::: DATA :::

(* ===== verification/Widgets.v ===== *)
(** * The dashboard widgets and the sidebar

    [RecentPatients] (components/dashboard/RecentPatients.tsx) reads the
    five newest patients once, when it mounts, and shows each with its
    initials, age, status badge and creation time.
    [UpcomingAppointments] (components/dashboard/UpcomingAppointments.tsx)
    reads, once, the first four scheduled appointments from today on.
    [Sidebar] (components/layout/Sidebar.tsx) shows the navigation with a
    badge counting the scheduled appointments from today on, refreshed on
    every change of the [appointments] table.  Both "today"s are
    [new Date().toISOString().split("T")[0]], the UTC date.  The store's
    failures go to [logError] (errorHandler.ts), whose console output is
    modelled there; here a failed request leaves the state as the [catch]
    leaves it. *)

From Stdlib Require Import List ZArith Lia String Ascii Bool.
From S2P Require Import Prelude.
Import ListNotations.
Open Scope js_scope.
Open Scope string_scope.
Open Scope Z_scope.

(** ** Calendar helpers (date-fns) *)

(** Lexicographic comparison of calendar fields. *)
Fixpoint lex (a b : list Z) : comparison :=
  match a, b with
  | x :: xs, y :: ys => match Z.compare x y with Eq => lex xs ys | c => c end
  | _, _ => Eq
  end.

Definition cmp_to_Z (c : comparison) : Z := match c with Lt => -1 | Eq => 0 | Gt => 1 end.

Definition is_leap (y : Z) : bool := ((y mod 4 =? 0) && negb (y mod 100 =? 0)) || (y mod 400 =? 0).

Definition days_in_month (y m : Z) : Z :=
  if m =? 2 then (if is_leap y then 29 else 28)
  else if (m =? 4) || (m =? 6) || (m =? 9) || (m =? 11) then 30 else 31.

(** [parseISO] of a ["yyyy-MM-dd"] text (the form of a [date] column):
    its fields, or [Invalid Date] for a day the month does not have. *)
Definition parseISO_date (s : string) : option (Z * Z * Z) :=
  match digits_value (substring 0 4 s), digits_value (substring 5 2 s), digits_value (substring 8 2 s) with
  | Some y, Some m, Some d =>
      if (String.length s =? 10)%nat && (1 <=? m) && (m <=? 12) && (1 <=? d) && (d <=? days_in_month y m)
      then Some (y, m, d) else None
  | _, _, _ => None
  end.

(** [differenceInYears(left, right)] on the local fields of both dates
    (year, month, day, milliseconds into the day): the sign of the
    comparison times the calendar-year difference, less one when the
    last year is not full, which date-fns decides by moving both dates to
    the leap year 1584.  With a fixed offset the order of two instants is
    the order of their local fields. *)
Definition differenceInYears (ly lm ld lt ry rm rd rt : Z) : Z :=
  let sign := cmp_to_Z (lex [ly; lm; ld; lt] [ry; rm; rd; rt]) in
  let difference := Z.abs (ly - ry) in
  let isLastYearNotFull := cmp_to_Z (lex [lm; ld; lt] [rm; rd; rt]) =? - sign in
  sign * (difference - (if isLastYearNotFull then 1 else 0)).

(** date-fns [format(t, "HH:mm")] of a local time. *)
Definition format_HHmm (t : Z) : string :=
  let s := t mod MS_PER_DAY / 1000 in pad2 (s / 3600) ++ ":" ++ pad2 (s mod 3600 / 60).

Module RecentPatients.

(** [name.split(" ").map((word) => word[0]).slice(0, 2).join("").toUpperCase()] *)
Definition getInitials (name : string) : string :=
  to_upper (join_opt (firstn 2 (map first_char (js_split " "%char name)))).

Record Patient := mkPatient {
  id : string; name : string; birth_date : string; status : string; created_at : Z
}.

Inductive BadgeVariant := SuccessLight | InfoLight | WarningLight | Secondary.

Definition STATUS_VARIANTS : list (string * BadgeVariant) :=
  [("Ativo", SuccessLight); ("Em tratamento", InfoLight); ("Internado", WarningLight)].

Definition CARD_TITLE : string := "Pacientes Recentes".
Definition PATIENTS_LIMIT : nat := 5.

(** [STATUS_VARIANTS[status] || "secondary"] (the statuses are the
    patients' status values, none of them a key of [Object.prototype]). *)
Definition getStatusVariant (s : string) : BadgeVariant :=
  match find (fun kv => fst kv === s) STATUS_VARIANTS with Some (_, v) => v | None => Secondary end.

(** [calculateAge]: [null] for an empty or invalid date, otherwise
    [differenceInYears(new Date(), parseISO(birthDate))], the birth date
    at local midnight. *)
Definition calculateAge (off now : Z) (birthDate : string) : option Z :=
  if birthDate === "" then None
  else match parseISO_date birthDate with
       | Some (y, m, d) =>
           let '(ny, nm, nd) := civil_from_days ((now + off) / MS_PER_DAY) in
           Some (differenceInYears ny nm nd ((now + off) mod MS_PER_DAY) y m d 0)
       | None => None
       end.

(** [formatTime(created_at)]: the local hour and minute of the instant. *)
Definition formatTime (off t : Z) : string := format_HHmm (t + off).

(** [.order("created_at", { ascending: false }).limit(PATIENTS_LIMIT)] *)
Definition query_recent_patients (db : list Patient) : list Patient :=
  firstn PATIENTS_LIMIT (js_sort (desc_by created_at) db).

Record State := mkState { patients : list Patient; loading : bool }.

Definition initial : State := mkState [] true.

(** [fetchRecentPatients]: [data || []] on success; on an error the
    [catch] only logs; [finally] clears [loading]. *)
Definition fetchRecentPatients (st : State) (res : Response (list Patient)) : State :=
  match error res with
  | Some _ => mkState (patients st) false
  | None => mkState (or_nil (data res)) false
  end.

Definition handleViewAll : string := "/pacientes".

Record PatientItem := mkPatientItem {
  pi_initials : string; pi_name : string; pi_age : option string; pi_status : string;
  pi_variant : BadgeVariant; pi_time : string
}.

Definition patient_item (off now : Z) (p : Patient) : PatientItem :=
  mkPatientItem (getInitials (name p)) (name p)
    (option_map (fun a => js_string_of_Z a ++ " anos") (calculateAge off now (birth_date p)))
    (status p) (getStatusVariant (status p)) (formatTime off (created_at p)).

Inductive CardView := LoadingSkeleton (rows : nat) | EmptyState | PatientList (items : list PatientItem).

Definition render (off now : Z) (st : State) : CardView :=
  if loading st then LoadingSkeleton PATIENTS_LIMIT
  else match patients st with [] => EmptyState | ps => PatientList (map (patient_item off now) ps) end.

End RecentPatients.

(** ** The scheduled appointments the two components read *)

Module UpcomingAppointments.

(** An [appointments] row with the joined patient name and professional
    specialty ([patients!appointments_patient_id_fkey(name)],
    [professionals!appointments_professional_id_fkey(specialty)]). *)
Record Row := mkRow {
  row_id : string; row_date : string; row_time : string; row_duration : Z; row_type : string;
  row_is_video : bool; row_status : string; row_patient : option string; row_specialty : option string
}.

Record Appointment := mkAppointment {
  id : string; appointment_date : string; appointment_time : string; duration : Z; type : string;
  is_video : bool; patient : option string; professional : option string
}.

(** [new Date().toISOString().split('T')[0]]: the UTC date. *)
Definition today (now : Z) : string := format_yyyy_MM_dd (now / MS_PER_DAY).

Definition scheduled_from (t : string) (r : Row) : bool :=
  (row_status r === "Agendado") && (0 <=? default_cmp (row_date r) t).

Definition by_date_time (a b : Row) : Z :=
  let c := default_cmp (row_date a) (row_date b) in
  if c =? 0 then default_cmp (row_time a) (row_time b) else c.

Definition select (r : Row) : Appointment :=
  mkAppointment (row_id r) (row_date r) (row_time r) (row_duration r) (row_type r) (row_is_video r)
    (row_patient r) (row_specialty r).

(** [.eq("status", "Agendado").gte("appointment_date", today)], by date
    and time, [.limit(4)]. *)
Definition query (now : Z) (rows : list Row) : list Appointment :=
  map select (firstn 4 (js_sort by_date_time (filter (scheduled_from (today now)) rows))).

Record State := mkState { appointments : list Appointment; loading : bool }.

Definition initial : State := mkState [] true.

Definition fetchUpcomingAppointments (st : State) (res : Response (list Appointment)) : State :=
  match error res with
  | Some _ => mkState (appointments st) false
  | None => mkState (or_nil (data res)) false
  end.

Inductive Icon := VideoIcon | CalendarIcon | MapPinIcon.
Inductive Variant := InfoLight | SuccessLight | PrimaryLight.

Definition getAppointmentIcon (isVideo : bool) (type : string) : Icon :=
  if isVideo then VideoIcon else if type === "Retorno" then CalendarIcon else MapPinIcon.

Definition getAppointmentVariant (isVideo : bool) (type : string) : Variant :=
  if isVideo then InfoLight else if type === "Retorno" then SuccessLight else PrimaryLight.

(** [time.slice(0, 5)]: ["HH:mm"] of ["HH:mm:ss"]. *)
Definition formatTime (time : string) : string := substring 0 5 time.

Record ItemView := mkItemView {
  iv_icon : Icon; iv_variant : Variant; iv_patient : string; iv_type : string; iv_specialty : string;
  iv_time : string; iv_duration : string
}.

Definition or_text (o : option string) (d : string) : string :=
  match o with Some s => if s === "" then d else s | None => d end.

Definition item_view (a : Appointment) : ItemView :=
  mkItemView (getAppointmentIcon (is_video a) (type a)) (getAppointmentVariant (is_video a) (type a))
    (or_text (patient a) "Paciente não encontrado") (if is_video a then "Teleconsulta" else type a)
    (or_text (professional a) "Especialidade não informada") (formatTime (appointment_time a))
    (js_string_of_Z (duration a) ++ " min").

Inductive CardView := Skeletons (rows : nat) | Empty | Items (items : list ItemView).

Definition render (st : State) : CardView :=
  if loading st then Skeletons 4
  else match appointments st with [] => Empty | l => Items (map item_view l) end.

Definition see_agenda : string := "/agendamentos".

End UpcomingAppointments.

Module Sidebar.

Record NavItem := mkNavItem { title : string; href : string; badgeKey : option string }.

Definition NAV_ITEMS : list NavItem :=
  [mkNavItem "Dashboard" "/" None; mkNavItem "Pacientes" "/pacientes" None;
   mkNavItem "Profissionais" "/profissionais" None; mkNavItem "Agendamentos" "/agendamentos" (Some "appointments");
   mkNavItem "Leitos" "/leitos" None; mkNavItem "Prontuários" "/prontuarios" None;
   mkNavItem "Telemedicina" "/telemedicina" None; mkNavItem "Auditoria" "/auditoria" None;
   mkNavItem "Configurações" "/configuracoes" None].

Definition MAX_BADGE_VALUE : Z := 99.
Definition APP_VERSION : string := "v1.0.0".

(** [formatBadgeValue]: nothing for [undefined] or [0], ["99+"] above the
    maximum. *)
Definition formatBadgeValue (count : option Z) : option string :=
  match count with
  | None => None
  | Some n => if n =? 0 then None else if MAX_BADGE_VALUE <? n then Some "99+" else Some (js_string_of_Z n)
  end.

:::

List every line in the records above that contains the word "Some".

§ **RESPONSE TO THIS EXERCISE**:
  | Some y, Some m, Some d =>
      then Some (y, m, d) else None
  match find (fun kv => fst kv === s) STATUS_VARIANTS with Some (_, v) => v | None => Secondary end.
       | Some (y, m, d) =>
           Some (differenceInYears ny nm nd ((now + off) mod MS_PER_DAY) y m d 0)
  | Some _ => mkState (patients st) false
  | Some _ => mkState (appointments st) false
  match o with Some s => if s === "" then d else s | None => d end.
   mkNavItem "Profissionais" "/profissionais" None; mkNavItem "Agendamentos" "/agendamentos" (Some "appointments");
  | Some n => if n =? 0 then None else if MAX_BADGE_VALUE <? n then Some "99+" else Some (js_string_of_Z n)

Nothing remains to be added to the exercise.